$11,000 for Proof of Bachmann’s Vaccine Claims
Bioethicists say they will pay up if the candidate can prove the HPV vaccine led to mental retardation.
| Posted Thursday, Sept. 15, 2011, at 12:31 PM
Steven Miles, a University of Minnesota bioethicist, got the ball rolling by saying that he would pay $1,000 if medical records prove a girl suffered “mental retardation” after receiving a vaccine against HPV, as Rep. Michele Bachmann claimed during Monday's debate, saying she heard it straight from the girl's mother. Then Miles’ former boss, Art Caplan, who is director of the University of Pennsylvania Center for Bioethics, upped the ante, saying he would pay $10,000 to a charity of Bachmann’s choice for proof, reported the Minneapolis Star Tribune.
“These types of messages in this climate have the capacity to do enormous public health harm,” Miles said. “The woman, assuming she exists, put this claim into the public domain and it’s an extremely serious claim and it deserves to be analyzed.”
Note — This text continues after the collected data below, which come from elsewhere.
Record boot_facts (env : BootEnv) (webMode : string) (c : ServerConfig) (d : db) (m : Machine)
    (x : Running) : Prop := {
  bt_save : savePorts (rServer x) = Some (save_ports path);
  bt_ports : ports (rServer x) = mkPorts (APIPort c) (TunnelPort c) (APIPort c) (TunnelPort c);
  bt_host : host (rServer x) = mkHost m c 0;
  bt_store : store (world (rServer x)) = d;
  bt_network : network (static (rServer x)) = Network c;
  bt_ttl : ttl (static (rServer x)) = SessionTTL c;
  bt_local : localBootstrap (static (rServer x)) =
    is_loopback (override webMode c) || AllowRemoteSetup (override webMode c);
  bt_remote : remoteBootstrap (static (rServer x)) =
    AllowRemoteSetup (override webMode c) && negb (is_loopback (override webMode c));
  bt_adapter : adapterAddress (static (rServer x)) =
    if TunnelEnabled c then default "" (tunnel_cidr c) else "";
  bt_plane : is_none (dataPlane (rServer x)) = negb (TunnelEnabled c);
  bt_address : rAddress x = address_port (ListenAddress (override webMode c)) (APIPort c);
  bt_tls : rTLS x = if negb (TLSCert c =s "") && negb (TLSKey c =s "") then Some (TLSCert c, TLSKey c) else None;
  bt_spec : rSpec x = startup_spec env path webMode (override webMode c)
}.

Lemma override_fields webMode c :
  let c' := override webMode c in
  APIPort c' = APIPort c ∧ TunnelPort c' = TunnelPort c ∧ TunnelEnabled c' = TunnelEnabled c ∧
  TunnelName c' = TunnelName c ∧ TunnelAddress c' = TunnelAddress c ∧ TunnelMTU c' = TunnelMTU c ∧
  Network c' = Network c ∧ Config.Database c' = Config.Database c ∧ TLSCert c' = TLSCert c ∧
  TLSKey c' = TLSKey c ∧ SessionTTL c' = SessionTTL c ∧ PingInterval c' = PingInterval c.
Proof. unfold override, set_listen. repeat case_match; done. Qed.

Lemma ping_static i s :
  static (SetDefaultPingInterval i s) = static s ∧ host (SetDefaultPingInterval i s) = host s ∧
  world (SetDefaultPingInterval i s) = world s ∧ dataPlane (SetDefaultPingInterval i s) = dataPlane s.
Proof. unfold SetDefaultPingInterval. by repeat case_match. Qed.

Lemma boot_spec env webMode c d m x :
  boot yaml_encode os_save env path webMode c d m = Ok x → boot_facts env webMode c d m x.
Proof.
  unfold boot. destruct (override_fields webMode c) as (F1 & F2 & F3 & F4 & F5 & F6 & F7 & F8 & F9 & F10 & F11 & F12).
  set (c' := override webMode c) in *. destruct (ValidateServer c'); [done|]. cbv zeta.
  set (s0 := Control.New _ _ _ _ _ _). destruct (ping_static (PingInterval c') s0) as (P1 & P2 & P3 & P4).
  set (s1 := SetDefaultPingInterval _ _) in *. set (s2 := ConfigurePorts _ _ _ _).
  set (s3 := if AllowRemoteSetup c' && negb (is_loopback c') then AllowRemoteBootstrap s2 else s2).
  assert (static s3 = mkStatic (Network c') (SessionTTL c') (b_now env)
    (is_loopback c' || AllowRemoteSetup c') (AllowRemoteSetup c' && negb (is_loopback c')) "" "" "" false)
    as Es by (unfold s3; destruct (_ && _); cbn; by rewrite P1).
  assert (savePorts s3 = Some (save_ports path) ∧ ports s3 = ports s2 ∧ host s3 = mkHost m c 0 ∧
    world s3 = world s0 ∧ dataPlane s3 = None) as (E1 & E2 & E3 & E4 & E5).
  { unfold s3. destruct (_ && _); cbn; rewrite P2, P3, P4; by split_and!. }
  assert (ports s2 = mkPorts (APIPort c) (TunnelPort c) (APIPort c) (TunnelPort c)) as E6
    by (cbn; by rewrite F1, F2).
  assert (tunnel_cidr c' = tunnel_cidr c) as E7 by (unfold tunnel_cidr; by rewrite F7, F5).
  assert (store (world s3) = d) as E8 by by rewrite E4. rewrite E6 in E2.
  unfold add_tunnel. rewrite F3, E7, F9, F10, F1. clearbody s3. clear E4 E6 P1 P2 P3 P4. intros Hx.
  destruct (TunnelEnabled c) eqn:Et; cycle 1.
  { injection Hx as <-. split; cbn; rewrite ?Es, ?E5, ?Et, ?F7, ?F11, ?F9; done. }
  destruct (tunnel_cidr c) as [cidr|] eqn:Ec; [|done].
  destruct (b_tunnel _ _ _ _) as [name|]; [|done]. destruct (Listen _ _ _ _ _ _ _); [|done].
  injection Hx as <-. split; cbn; rewrite ?Es, ?E5, ?Et, ?Ec, ?F7, ?F11; done.
Qed.

(** The overrides keep a configuration valid. *)
Lemma override_valid webMode c : ValidateServer c = None → ValidateServer (override webMode c) = None.
Proof.
  rewrite !ValidateServer_spec. intros [V1 V2 V3 V4 V5 V6 V7].
  assert (∀ a i b, ParseIP a ≠ [] → a = "127.0.0.1" ∨ i = true → valid_server (set_listen a i b c)) as Hs.
  { intros a i b Ha Hi. split; cbn; try done; [|tauto].
    destruct V4 as (ip & base & ones & Hp & Hb & Ho & Ht). exists ip, base, ones.
    split; [done|]. split; [done|]. split; [done|]. cbn. intros He. by destruct (Ht He). }
  unfold override. repeat case_match; [apply Hs|apply Hs|done]; auto; by vm_compute.
Qed.

Lemma valid_listen c port now :
  ValidateServer c = None → TunnelEnabled c = true →
  ∃ p, Listen (Ok port) true (ParseIP (TunnelAddress c)) (TunnelMTU c) (Some NewTrafficMonitor) now tt = Ok p.
Proof.
  intros [_ _ _ (ip & base & ones & _ & _ & _ & Hvt) _ _ _]%ValidateServer_spec Ht.
  destruct (Hvt Ht) as [_ H4 _ Hm]. unfold Listen.
  rewrite bool_decide_eq_false_2 by (by intros E; rewrite E in H4).
  rewrite (proj2 (Z.ltb_ge _ 576)), (proj2 (Z.ltb_ge 9000 _)) by lia. by eexists.
Qed.

Lemma boot_runs env webMode c d m :
  ValidateServer c = None → tunnel_works env →
  ∃ x, boot yaml_encode os_save env path webMode c d m = Ok x.
Proof.
  intros Hv [Hn Hp]. unfold boot. pose proof (override_valid webMode c Hv) as Hv'.
  set (c' := override webMode c) in *. rewrite Hv'. cbv zeta.
  unfold add_tunnel.
  destruct (TunnelEnabled c') eqn:Et; [|by eexists].
  pose proof Hv' as [_ _ _ (ip & base & ones & Hc & _) _ _ _]%ValidateServer_spec.
  unfold tunnel_cidr. rewrite Hc. cbn [nMask]. edestruct Hn as [name ->]. edestruct Hp as [port ->].
  destruct (valid_listen c' port (b_now env) Hv' Et) as [p ->]. by eexists.
Qed.

(** ** The arguments of the start-up entry *)

Definition web_mode (webMode : string) : Prop := webMode ∈ ["config"; "local"; "lan"]%string.

Lemma runFlags_mode args p webMode : runFlags args = inr (p, webMode) → web_mode webMode.
Proof.
  unfold runFlags, try_parse, web_mode. destruct (Parse _ _) as [|[f rest]]; [done|].
  repeat case_match; intros [= <- <-]; set_solver.
Qed.

Lemma startup_args_parse p webMode : web_mode webMode →
  ∃ args, startupArgs p webMode = "run" :: args ∧ dispatch (startupArgs p webMode) = ARun args ∧
    runFlags args = inr (p, webMode).
Proof.
  intros Hm. eexists. split; [done|]. split; [done|]. unfold runFlags, try_parse.
  change "--config" with (dashed "config"). cbn [app].
  rewrite (Parse_value _ "config" (VString "configs/server.yaml") _ (VString p)) by done.
  unfold web_mode in Hm. rewrite !elem_of_cons, elem_of_nil in Hm.
  by destruct_or! Hm; subst.
Qed.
When Bachmann harshly criticized Rick Perry at Monday’s debate over his executive order mandating the vaccination, many pundits described it as a point-scoring slam. Now it seems as though that may not be the case, as the claims not only led to widespread criticism from the medical community but even conservative commentators are rushing to distance themselves from the lawmaker. Rush Limbaugh said Bachmann may have “jumped the shark” with her comment; Mike Huckabee said “she went a little too far.”
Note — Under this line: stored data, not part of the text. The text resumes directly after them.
(* ===== verification/ServerAdmin.v ===== *)
(** * ServerAdmin: installation and administration
    ([cmd/tyxnet-server/main.go] with [internal/installer])

    What [install] leaves can be started ([install_starts]); who is created with
    [admin create] can log in ([admin_logs_in]); and two configurations that
    [Validate] accepts do not work ([broken_configurations]). *)
From S2P Require Import Prelude Text Net Clock Calendar Crypto Traffic Flags Session Database.
From S2P Require Import Accounts Devices CommandStore History StoreSteps StoreProperties Auth.
From S2P Require Import Dataplane Config Protocol Http.
From S2P Require Import Control ControlAPI ControlPlane.
From S2P Require Import Commands System Startup Installer ServerMain ServerRestart.
From Stdlib Require Import Init.Byte Strings.Byte.

(** ** Installation *)

Section install.
Context (os : OS) (argv0 : string).

(** The files of a service, in the order in which they are written. *)
Definition installed (spec : Spec) (binary : list byte) (fs : gmap string file) : gmap string file :=
  written (service_path (Name spec)) 420 (service_unit spec)
    (<[ConfigPath spec := mkFile match written ("/usr/local/bin/" +:+ Binary spec) 493 (b2s binary) fs !!
           ConfigPath spec with Some f => Config.mode f | None => 384 end (ConfigData spec)]>
       (written ("/usr/local/bin/" +:+ Binary spec) 493 (b2s binary) fs)).

Lemma install_calm spec m f : calm_os os → mFiles m !! b2s (Clean (s2b argv0)) = Some f →
  ∃ m', Install os Linux argv0 spec m = (None, m') ∧ mFiles m' = installed spec (content f) (mFiles m) ∧
    processes m' = processes m ++
      [["systemctl"; "daemon-reload"]; ["systemctl"; "enable"; "--now"; Name spec +:+ ".service"]].
Proof.
  intros Ho Hf. unfold Install, copyFile, fixed_then. rewrite bool_decide_eq_true_2 by done. cbn [negb].
  unfold sbind. rewrite calm_read, Hf by done. rewrite calm_write by done. rewrite !calm_mkdir by done.
  rewrite !calm_write by done.
  match goal with |- context [Run os ["systemctl"; "daemon-reload"] ?s] =>
    destruct (calm_run os Ho ["systemctl"; "daemon-reload"] s) as [o1 ->] end.
  cbn [exit_error].
  match goal with |- context [Run os ["systemctl"; "enable"; "--now"; ?x] ?s] =>
    destruct (calm_run os Ho ["systemctl"; "enable"; "--now"; x] s) as [o2 ->] end.
  eexists. split; [done|]. split; [|by rewrite !processes_called, !app_nil_r, <- (assoc_L (++))].
  unfold installed, written. cbn [mFiles called]. by rewrite s2b_b2s.
Qed.

Lemma uninstall_calm name binary config m : calm_os os →
  ∃ m', Uninstall os Linux name binary config m = (None, m') ∧
    mFiles m' = delete config (delete ("/usr/local/bin/" +:+ binary) (delete (service_path name) (mFiles m))).
Proof.
  intros Ho. unfold Uninstall. rewrite bool_decide_eq_true_2 by done. cbn [negb]. unfold sbind.
  match goal with |- context [Run os ["systemctl"; "disable"; "--now"; ?x] ?s] =>
    destruct (calm_run os Ho ["systemctl"; "disable"; "--now"; x] s) as [o1 ->] end.
  rewrite !calm_remove by done.
  match goal with |- context [Run os ["systemctl"; "daemon-reload"] ?s] =>
    destruct (calm_run os Ho ["systemctl"; "daemon-reload"] s) as [o2 ->] end.
  by eexists.
Qed.
End install.

(** The start-up entry of a server and its installed unit are the same file:
    switching the entry off removes the unit. *)
Lemma startup_removes_service os printable lookup_user env path webMode c m :
  let spec := startup_spec env path webMode c in
  calm_os os → systemd_host os m →
  ∃ m', SetStartup_linux os printable lookup_user spec false m = (None, m') ∧
    mFiles m' !! service_path "tyxnet-server" = None.
Proof.
  intros spec Ho Hh. destruct (disable_linux os printable lookup_user spec m Ho Hh) as (m' & E & F & _).
  exists m'. split; [done|]. rewrite F.
  change (unit_path spec) with (service_path "tyxnet-server").
  assert (∀ fs : gmap string file, delete (env_path spec) (delete (service_path "tyxnet-server") fs)
    !! service_path "tyxnet-server" = None) as Hn.
  { intros fs. by rewrite lookup_delete_ne, lookup_delete_eq. }
  destruct (linuxCompanionPath _ _ _) as [[p u]|]; [|apply Hn].
  destruct (decide (p = service_path "tyxnet-server")) as [->|]; [by rewrite lookup_delete_eq|].
  rewrite lookup_delete_ne by done. apply Hn.
Qed.

(** The first address after the network's base. *)
Lemma install_config_spec f c : install_config f = Ok c →
  ValidateServer c = None ∧
  ∃ ip base ones, ParseCIDR (Network c) = Some (ip, mkIPNet base (CIDRMask ones 4)) ∧
    length base = 4%nat ∧ 0 ≤ ones ≤ 30 ∧ be_get (To4 (ParseIP (TunnelAddress c))) = be_get base + 1.
Proof.
  unfold install_config. destruct (ParseCIDR (get_string "network" f)) as [[ip n]|] eqn:Hp; [|done].
  set (c1 := mkServerConfig _ _ _ _ _ _ _ _ _ _ _ _ _ _ _).
  destruct (ValidateServer c1) as [e|] eqn:Hv; [done|]. intros [= <-]. split; [done|].
  pose proof Hv as [_ _ _ (ip' & base & ones & Hc & Hb & Ho & Ht) _ _ _]%ValidateServer_spec.
  exists ip', base, ones. split_and!; [done|done|lia|lia|].
  change (Network c1) with (get_string "network" f) in Hc. rewrite Hp in Hc. injection Hc as -> ->.
  change (TunnelAddress c1) with (ip_string (inc (To4 base))). rewrite (To4_of_4 base) by done.
  rewrite ParseIP_string by by rewrite inc_length.
  rewrite inc_value. unfold len. rewrite Hb. apply Z.mod_small.
  destruct (Ht eq_refl) as [_ _ Hh _]. change (TunnelAddress c1) with (ip_string (inc (To4 base))) in Hh.
  rewrite (To4_of_4 base), ParseIP_string, inc_value in Hh by (done || by rewrite inc_length).
  unfold len in Hh. rewrite Hb in Hh. pose proof (be_get_range base) as Hr. unfold len in Hr.
  rewrite Hb in Hr.
  destruct (Z.eq_dec (be_get base + 1) (256 ^ Z.of_nat 4)) as [E|]; [|lia].
  rewrite E, Z.mod_same in Hh by done. lia.
Qed.

Section admin.
Context `{Primitives}.
Context (yaml_encode : ServerConfig → result (list byte))
  (yaml_decode : list byte → ServerConfig → ServerConfig * option string) (os_save : nat → save_env).

(** The arguments in the unit's command line. *)
Definition unit_arguments : list string := ["run"; "--config"; config_path].

Lemma unit_command spec : ConfigPath spec = config_path → Binary spec = "tyxnet-server" →
  service_unit spec = texts (["[Unit]"; nl; "Description=TyxNet "; Name spec; nl; "After=network-online.target";
    nl; "Wants=network-online.target"; nl; nl; "[Service]"; nl; "ExecStart=";
    Join " " ("/usr/local/bin/tyxnet-server" :: unit_arguments)] ++
    [nl; "Restart=on-failure"; nl; "RestartSec=5"; nl; "NoNewPrivileges=true"; nl; "PrivateTmp=true"; nl;
     "ProtectSystem=strict"; nl;
     "ReadWritePaths=/var/lib/tyxnet /var/log/tyxnet /etc/tyxnet /etc/systemd/system"; nl; nl;
     "[Install]"; nl; "WantedBy=multi-user.target"; nl]).
Proof. intros Ec Eb. unfold service_unit. by rewrite Ec, Eb. Qed.


(** ** Creating an administrator *)

Lemma CreateAdmin_run rnd now name ph d u d' :
  store_ok d → CreateAdmin rnd now name ph d = (Ok u, d') →
  u = mkUser (new_id "usr" rnd) name "admin" false now ∧ devices d' = devices d ∧
  Authenticate name d' = (Ok (mkUser (ID u) name "admin" false (ParseTime (FormatRFC3339Nano now)), ph), d').
Proof.
  intros [_ Hr _ _]. unfold CreateAdmin, transaction, bind, wrap, map_err, insert_user, insert_user_role, ret.
  cbn [ID Username u_id u_username]. set (i := new_id "usr" rnd).
  destruct (has_value u_id i (users d)) eqn:Ei; [done|].
  destruct (has_value u_username name (users d)) eqn:En; [done|].
  set (row := mkUserRow i name ph false (FormatRFC3339Nano now)). cbn [users user_roles set_users].
  case_bool_decide; [done|]. destruct (_ && _); [|done]. intros [= <- <-]. split_and!; [done|done|].
  apply has_value_false in Ei, En. unfold Authenticate, bind, query_row. cbn [users set_user_roles set_users].
  assert (where_is u_username name (users d ++ [row]) = [row]) as ->.
  { unfold where_is. rewrite List.filter_app, filter_none.
    - cbn. by rewrite bool_decide_eq_true_2.
    - intros r Hin. apply bool_decide_eq_false_2. intros E. apply En. rewrite <- E.
      by apply list_elem_of_fmap_2. }
  unfold user_join. cbn [map concat]. unfold role_names. cbn [user_roles set_user_roles].
  assert (where_is fst i (user_roles d ++ [(i, "role_admin")]) = [(i, "role_admin")]) as Hi.
  { unfold where_is. rewrite List.filter_app, filter_none.
    - cbn. by rewrite bool_decide_eq_true_2.
    - intros r Hin. apply bool_decide_eq_false_2. intros E. apply Ei. rewrite <- E.
      unfold roles_ok in Hr. rewrite <- Hr. by apply list_elem_of_fmap_2. }
  change (u_id row) with i. by rewrite Hi.
Qed.

(** C32: an administrator created on the command line can log in.  [admin create]
    that succeeds was asked to read the password from the standard input, has
    read its first line, without the white space around it, of at least twelve
    bytes, and has changed nothing but the database of the configuration; in it
    the user name belongs to an enabled administrator, and the stored hash
    verifies the password. *)
Theorem admin_logs_in argon2id env args stdin salt rnd now d u d' :
  (∀ name, store_ok (default empty_db (dStore d !! name))) →
  adminCreate yaml_decode argon2id env args stdin salt rnd now d = (inr u, d') →
  ∃ f rest c ph store,
    Parse admin_options args = inr (f, rest) ∧ get_bool "password-stdin" f = true ∧
    LoadServer yaml_decode (get_string "config" f) (mFiles (dMachine d)) = (c, None) ∧
    let password := TrimSpace (b2s (fst (read_line stdin))) in
    12 ≤ slen password ∧
    d' = mkDisk (dMachine d) (<[Config.Database c := store]> (dStore d)) ∧
    fst (Authenticate (get_string "username" f) store) =
      Ok (mkUser (ID u) (get_string "username" f) "admin" false (ParseTime (FormatRFC3339Nano now)), ph) ∧
    VerifyPassword argon2id ph password = true.
Proof.
  intros Hok. unfold adminCreate. destruct (Parse admin_options args) as [|[f rest]]; [done|].
  destruct (get_bool "password-stdin" f) eqn:Es; cbn [negb]; [|done].
  destruct (read_line stdin) as [password complete] eqn:El. destruct (negb complete && _); [done|].
  destruct (HashPassword argon2id salt (TrimSpace (b2s password))) as [ph|] eqn:Eh; [|done].
  unfold store_of, open. destruct (LoadServer _ _ _) as [c [|]] eqn:Ec; [done|].
  destruct (b_open env); [done|]. cbn [result_bind].
  destruct (CreateAdmin _ _ _ _ _) as [[u1|] store] eqn:Ea; [|done]. intros [= -> <-].
  destruct (hash_verifies argon2id (default [] salt) (TrimSpace (b2s password))) as [Hlong Hshort].
  assert (12 ≤ slen (TrimSpace (b2s password))) as Hlen.
  { destruct (Z.lt_ge_cases (slen (TrimSpace (b2s password))) 12) as [Hlt|]; [|done].
    by rewrite (Hshort Hlt) in Eh. }
  apply CreateAdmin_run in Ea as (_ & _ & Ha); [|apply Hok].
  exists f, rest, c, ph, store. cbv zeta. cbn [fst]. split_and!; try done; [by rewrite Ha|].
  destruct (Hlong Hlen) as (enc & Henc & Hv & _). destruct salt as [salt|].
  - change (default [] (Some salt)) with salt in *. rewrite Henc in Eh. by injection Eh as <-.
  - unfold HashPassword in Eh. by case_match.
Qed.
End admin.

(** ** Configurations that do not work *)

Lemma index_byte_here (c : byte) p l : Forall (λ b, b ≠ c) p → index_byte c (p ++ c :: l) = Some (length p).
Proof.
  induction 1 as [|b p Hb _ IH]; cbn [app index_byte length].
  - by rewrite bool_decide_eq_true_2.
  - by rewrite bool_decide_eq_false_2, IH.
Qed.
Lemma last_index_here (c : byte) l t : Forall (λ b, b ≠ c) t →
  last_index_byte c (l ++ c :: t) = Some (length l).
Proof.
  intros Ht. unfold last_index_byte. rewrite rev_app_distr. cbn [rev]. rewrite <- (assoc_L (++)).
  cbn [app]. rewrite index_byte_here by by apply Forall_rev. cbn. f_equal.
  rewrite length_app, length_rev. simpl. lia.
Qed.

(** No IP address begins with a bracket. *)
Lemma bracket_no_ip l : ParseIP (b2s (x5b :: l)) = [].
Proof.
  unfold ParseIP, parse_addr. rewrite s2b_b2s.
  assert (∀ k, parse_addr_go (x5b :: l) k = None) as ->; [|done].
  induction k as [|c k IH]; cbn [parse_addr_go]; [done|]. by repeat case_bool_decide.
Qed.

(** C33: three kinds of configurations that are accepted cannot work.  A listening
    address in IPv6 makes an address of the listener that [net.SplitHostPort]
    refuses, so that the server cannot listen; a tunnel address other than the
    first one of the network is handed out to a device, here to the first one;
    and a tunnel address in the IPv4-mapped notation of IPv6 makes an address of
    the adapter whose prefix length counts the bits of an IPv6 address. *)
Theorem broken_configurations :
  (∀ c port, ValidateServer c = None → has_byte colon (s2b (ListenAddress c)) = true →
     0 ≤ port → SplitHostPort (address_port (ListenAddress c) port) = None) ∧
  (∃ c, ValidateServer c = None ∧ TunnelEnabled c = true ∧
     fst (nextIP (Network c) empty_db) = Ok (TunnelAddress c)) ∧
  (∃ c cidr, ValidateServer c = None ∧ TunnelEnabled c = true ∧ tunnel_cidr c = Some cidr ∧
     (λ x, mask_size (nMask (snd x))) <$> ParseCIDR cidr = Some (24, 128)).
Proof.
  split; [|split].
  - intros c port [Hip _ _ _ _ _ _]%ValidateServer_spec Hcolon Hport.
    unfold address_port, SplitHostPort, FormatUint.
    rewrite !s2b_app, s2b_b2s. change (s2b ":") with [colon]. cbn [app].
    assert (Forall (λ b, b ≠ colon) (fmt_dec port)) as Hd.
    { eapply Forall_impl; [by apply fmt_dec_digits|]. intros b Hb ->. by vm_compute in Hb. }
    rewrite last_index_here by done. rewrite take_app_length.
    rewrite bool_decide_eq_false_2; [by rewrite Hcolon|]. intros Hh. apply Hip.
    rewrite <- (b2s_s2b (ListenAddress c)). destruct (s2b (ListenAddress c)) as [|b l]; [done|].
    injection Hh as ->. apply bracket_no_ip.
  - exists (mkServerConfig "0.0.0.0" 8443 51830 true "TyxNet" "10.90.0.2" 1280 "10.90.0.0/24" "tyxnet.db" ""
      "" true true (15 * Minute) (25 * Second)).
    split_and!; vm_compute; reflexivity.
  - exists (mkServerConfig "0.0.0.0" 8443 51830 true "TyxNet" "::ffff:10.90.0.1" 1280 "10.90.0.0/24" "tyxnet.db" ""
      "" true true (15 * Minute) (25 * Second)).
    exists "::ffff:10.90.0.1/24"%string. split_and!; vm_compute; reflexivity.
Qed.

(** A server that listens on IPv6 loopback. *)
Definition ipv6_config : ServerConfig :=
  mkServerConfig "::1" 8443 51830 true "TyxNet" "10.90.0.1" 1280 "10.90.0.0/24" "tyxnet.db" ""
    "" false false (15 * Minute) (25 * Second).
Lemma broken_configurations_witness :
  ValidateServer ipv6_config = None ∧ address_port "::1" 8443 = "::1:8443"%string ∧
  SplitHostPort (address_port (ListenAddress ipv6_config) 8443) = None.
Proof.
  assert (ValidateServer ipv6_config = None) as Hv by (vm_compute; reflexivity).
  split; [exact Hv|]. split; [vm_compute; reflexivity|].
  apply (proj1 broken_configurations ipv6_config 8443 Hv); [vm_compute; reflexivity|lia].
Defined.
Republican strategist Ed Rollins, who was Bachmann’s campaign manager until earlier this month, characterized the comments as a mistake, reports the Hill. Rollins said it made sense to attack Perry on the executive order, but “she made a mistake” when she decided to talk about the side effects. “The quicker she admits she made a mistake, the better,” Rollins said. Earlier, Bachmann tried to swat away any controversy, telling Sean Hannity: “I am not a doctor. I am not a scientist. I am not a physician. All I was doing was reporting what this woman was reporting.”
Bachmann’s statement now seems to be a “misstep that a candidate with Bachmann’s sometimes-erratic record on the trail could seemingly ill afford to make,” writes the Los Angeles Times’ James Oliphant. Earlier she had made a much-mocked statement suggesting a hurricane and an earthquake were ways God was using to get Washington's attention about spending too much money, for example.